Mathieu Van der Poel lancia un primo segnale in vista dei Mondiali di Montréal. Il neerlandese della Alpecin-Premier Tech ha conquistato la prima tappa del Tour de Luxembourg 2026, con partenza e arrivo nella capitale, imponendosi sul traguardo in leggera ascesa davanti a Pierre Gautherat e Marijn van den Berg.
Per Van der Poel si tratta della settima vittoria stagionale e di un successo dal significato particolare, considerando che aveva già trionfato sullo stesso arrivo nel 2024. Il risultato gli permette inoltre di indossare subito la maglia di leader della classifica generale.
La fuga viene riassorbita nel finale
La prima parte della corsa è stata animata dall’azione di Cole Kessler, Fábio Costa, Ruud Junior Nagengast, Noé Ury e Malte Hellerup.
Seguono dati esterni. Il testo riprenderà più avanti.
(** * Narrow compilation and anchor pagination (zerver/lib/narrow.py)

    A shallow embedding of the server-side narrow compiler
    ([NarrowBuilder], [add_narrow_conditions]), the history policy
    ([ok_to_include_history]), the [with]-operator rewrite, the anchor
    parser and the window/post-processing code of [fetch_messages],
    together with the properties the specification states about them.

    Python integers are [Z]; Python strings are [string]; a raised
    exception is the [Err] branch of [Result]; the mutable fields of a
    [NarrowBuilder] are threaded explicitly as a [BuilderState]. *)

From Stdlib Require Import ZArith List String Ascii Bool Lia Sorted Permutation.
Import ListNotations.

Open Scope string_scope.
Open Scope list_scope.
Open Scope Z_scope.

(* ================================================================== *)
(** ** Python values and exceptions *)
(* ================================================================== *)

(** The exception classes the module raises.  [BadNarrowOperatorError]
    and [InvalidOperatorCombinationError] are the two subclasses of
    [JsonableError] declared in the file; [AssertionError] is a failed
    [assert]; [TypeError] stands for an operand whose Python type the
    handler's annotation excludes (ruled out by
    [NarrowParameter.validate_terms]); [ValueError] is the error of
    the builtins [int] and [str] where the module does not catch it. *)
Inductive Error : Type :=
| JsonableError (msg : string)
| BadNarrowOperatorError (desc : string)
| InvalidOperatorCombinationError (desc : string)
| AssertionError
| TypeError
| ValueError.

Inductive Result (A : Type) : Type :=
| Ok (a : A)
| Err (e : Error).
Arguments Ok {A} a.
Arguments Err {A} e.

Definition is_ok {A} (r : Result A) : bool :=
  match r with Ok _ => true | Err _ => false end.

(** [l[start:]] for a Python list. *)
Definition py_slice_from {A} (start : Z) (l : list A) : list A :=
  let n := Z.of_nat (List.length l) in
  let i := if start <? 0 then Z.max (start + n) 0 else Z.min start n in
  skipn (Z.to_nat i) l.

(** [l[:stop]] for a Python list. *)
Definition py_slice_to {A} (stop : Z) (l : list A) : list A :=
  let n := Z.of_nat (List.length l) in
  let i := if stop <? 0 then Z.max (stop + n) 0 else Z.min stop n in
  firstn (Z.to_nat i) l.

(** [len(l)] as a Python integer. *)
Definition len {A} (l : list A) : Z := Z.of_nat (List.length l).

(** A Python [bool] used as an integer. *)
Definition int_of_bool (b : bool) : Z := if b then 1 else 0.

(* ------------------------------------------------------------------ *)
(** *** [int(s)] on ASCII text *)
(* ------------------------------------------------------------------ *)

(** The whitespace of the regular expression class [\s] on ASCII text,
    used by the search tokenizer. *)
Definition is_space (c : ascii) : bool :=
  let n := nat_of_ascii c in
  (((9 <=? n)%nat && (n <=? 13)%nat) || ((28 <=? n)%nat && (n <=? 32)%nat))%bool.

(** The whitespace the builtin [int] strips from ASCII text: tab to
    carriage return, and the space. *)
Definition is_int_space (c : ascii) : bool :=
  let n := nat_of_ascii c in
  (((9 <=? n)%nat && (n <=? 13)%nat) || (n =? 32)%nat)%bool.

(** [sys.int_info.default_max_str_digits]: with the interpreter's
    default setting, [int] of a string with more decimal digits and
    [str] of an integer with more decimal digits raise [ValueError]. *)
Definition MAX_STR_DIGITS : Z := 4300.

Definition digit_value (c : ascii) : option Z :=
  let n := nat_of_ascii c in
  if ((48 <=? n)%nat && (n <=? 57)%nat)%bool then Some (Z.of_nat (n - 48)) else None.

Fixpoint lstrip (s : string) : string :=
  match s with
  | String c s' => if is_int_space c then lstrip s' else s
  | EmptyString => EmptyString
  end.

(** The value of a numeral of [count] digits, leading zeros counted. *)
Definition int_result (acc count : Z) : option Z :=
  if count >? MAX_STR_DIGITS then None else Some acc.

(** The builtin [int] applied to a [str] of ASCII characters:
    surrounding whitespace is stripped, one sign is allowed, then
    decimal digits, single underscores allowed between digits, at most
    [MAX_STR_DIGITS] digits in all.  [None] is [ValueError].

    Digits after the first one: [count] digits were read so far, and
    [prev_us] records that the previous character was an underscore,
    which must be followed by a digit. *)
Fixpoint int_digits (acc count : Z) (prev_us : bool) (s : string) : option Z :=
  match s with
  | EmptyString => if prev_us then None else int_result acc count
  | String c s' =>
      match digit_value c with
      | Some d => int_digits (10 * acc + d) (count + 1) false s'
      | None =>
          if Ascii.eqb c "_" then
            if prev_us then None else int_digits acc count true s'
          else if is_int_space c then
            if prev_us then None
            else match lstrip s' with
                 | EmptyString => int_result acc count
                 | _ => None
                 end
          else None
      end
  end.

Definition int_unsigned (s : string) : option Z :=
  match s with
  | String c s' =>
      match digit_value c with
      | Some d => int_digits d 1 false s'
      | None => None
      end
  | EmptyString => None
  end.

Definition py_int (s : string) : option Z :=
  match lstrip s with
  | String "-" s' => option_map Z.opp (int_unsigned s')
  | String "+" s' => int_unsigned s'
  | s' => int_unsigned s'
  end.

(** [s.isdigit()] on ASCII text. *)
Fixpoint all_digits (s : string) : bool :=
  match s with
  | EmptyString => true
  | String c s' => match digit_value c with Some _ => all_digits s' | None => false end
  end.

Definition isdigit (s : string) : bool :=
  match s with EmptyString => false | _ => all_digits s end.

(* ================================================================== *)
(** ** Anchor parsing *)
(* ================================================================== *)

Definition LARGER_THAN_MAX_MESSAGE_ID : Z := 10000000000000000.
(** C5 (the code breaks the claim): with the map {0x0, 2 pages},
    {0x3000, 1 page} and the window [0, 0x3000) ([ram:0:3000]), whose end
    is the start of the descriptor after the hole, [ram_open] succeeds
    and its last chunk has no block: RAW 2, DONT_CARE 1, RAW 0. *)
Lemma ram_open_plans_empty_chunk :
  let fw := firmware_with_map (conventional 0 2) [conventional 0x3000 1] in
  let r := ram_open hex_strtoul world0 ctx0 ["0"; "3000"] fw in
  let priv := ram (snd (fst r)) in
  fst (fst r) = EFI_SUCCESS /\
  start priv = 0 /\ end_ priv = 0x3000 /\
  plan_shape priv =
    [(CHUNK_TYPE_RAW, 2); (CHUNK_TYPE_DONT_CARE, 1); (CHUNK_TYPE_RAW, 0)].
Proof. vm_compute. repeat split; reflexivity. Qed.

(** C8 (the code breaks the claim): on a partition of 0x1000 bytes
    (8 blocks of 512), offset 0x800 with length 0x800 satisfies
    [offset < total], [length > 0] and [offset + length <= total], and
    [part_open] rejects it; so it does offset 0 with the whole length. *)
Lemma part_open_rejects_exact_tail :
  let g := {| starting_lba := 8; ending_lba := 15; BlockSize := 512 |} in
  let fw := firmware_with_partition g in
  0x800 < 0x1000 /\ 0 < 0x800 /\ 0x800 + 0x800 <= 0x1000 /\
  fst (fst (part_open hex_strtoul world0 ctx0 ["boot"; "800"; "800"] fw))
    = EFI_INVALID_PARAMETER /\
  fst (fst (part_open hex_strtoul world0 ctx0 ["boot"; "0"; "1000"] fw))
    = EFI_INVALID_PARAMETER /\
  fst (fst (part_open hex_strtoul world0 ctx0 ["boot"; "800"; "7ff"] fw))
    = EFI_SUCCESS.
Proof. vm_compute. repeat split; (reflexivity || discriminate). Qed.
La fuga ha però progressivamente perso elementi e vantaggio, fino a essere definitivamente annullata a 12 chilometri dall’arrivo, quando anche Hellerup è stato riassorbito dal gruppo.
Pochi chilometri più tardi, sulla Côte de Stafelter, è arrivato il primo squillo di Van der Poel. L’olandese ha accelerato con una delle sue progressioni, guadagnando una decina di secondi sul gruppo. Soltanto il giovane tedesco Eike Behrens è riuscito inizialmente a seguirne le tracce, ma l’iridato ha poi preferito rialzarsi e lasciar rientrare gli inseguitori.
Van der Poel aspetta e poi piazza il colpo
Dopo aver rifiatato e recuperato posizioni, Van der Poel ha lasciato che fossero gli avversari a consumare energie. Nel finale il neerlandese ha quindi ritrovato lo spunto per un nuovo scatto, trasformando l’ultima fase della tappa in una sorta di sprint in salita.
Una volata che ha premiato ancora una volta il campione del mondo di Glasgow, capace di precedere Gautherat e Van den Berg e di conquistare così il successo.
Buona la prestazione degli italiani: Andrea Raccagni Noviero ha chiuso al sesto posto, mentre Davide Piganzoli ha completato la top 10.
“Sono qui per fare fatica, ma anche per vincere”
Dopo il traguardo Van der Poel ha spiegato il significato di questa gara nel suo percorso verso il Mondiale: “Volevo mettere in difficoltà i velocisti e così abbiamo fatto un buon ritmo sulla salita agli ultimi 10 chilometri. Conclusa la discesa mi sono reso conto che sarebbe stato difficile mantenere il vantaggio fino al traguardo, quindi mi sono rialzato”.
Il neerlandese ha poi ammesso di aver sentito la fatica nel finale, ma di essere comunque riuscito a trovare lo spunto decisivo: “Nel finale le gambe facevano un po’ male, ma sono riuscito a vincere e sono felice per questo”.
E sul suo obiettivo per questa trasferta in Lussemburgo non ci sono dubbi: “Quest’anno sono venuto qui per far fatica, ma anche con l’obiettivo di conquistare la corsa. Vedremo come andrà”.
Domani il Tour de Luxembourg proseguirà con la seconda tappa, da Niederkorn a Junglinster, lunga 166 chilometri. Per Van der Poel, intanto, il primo test è già andato nel modo migliore.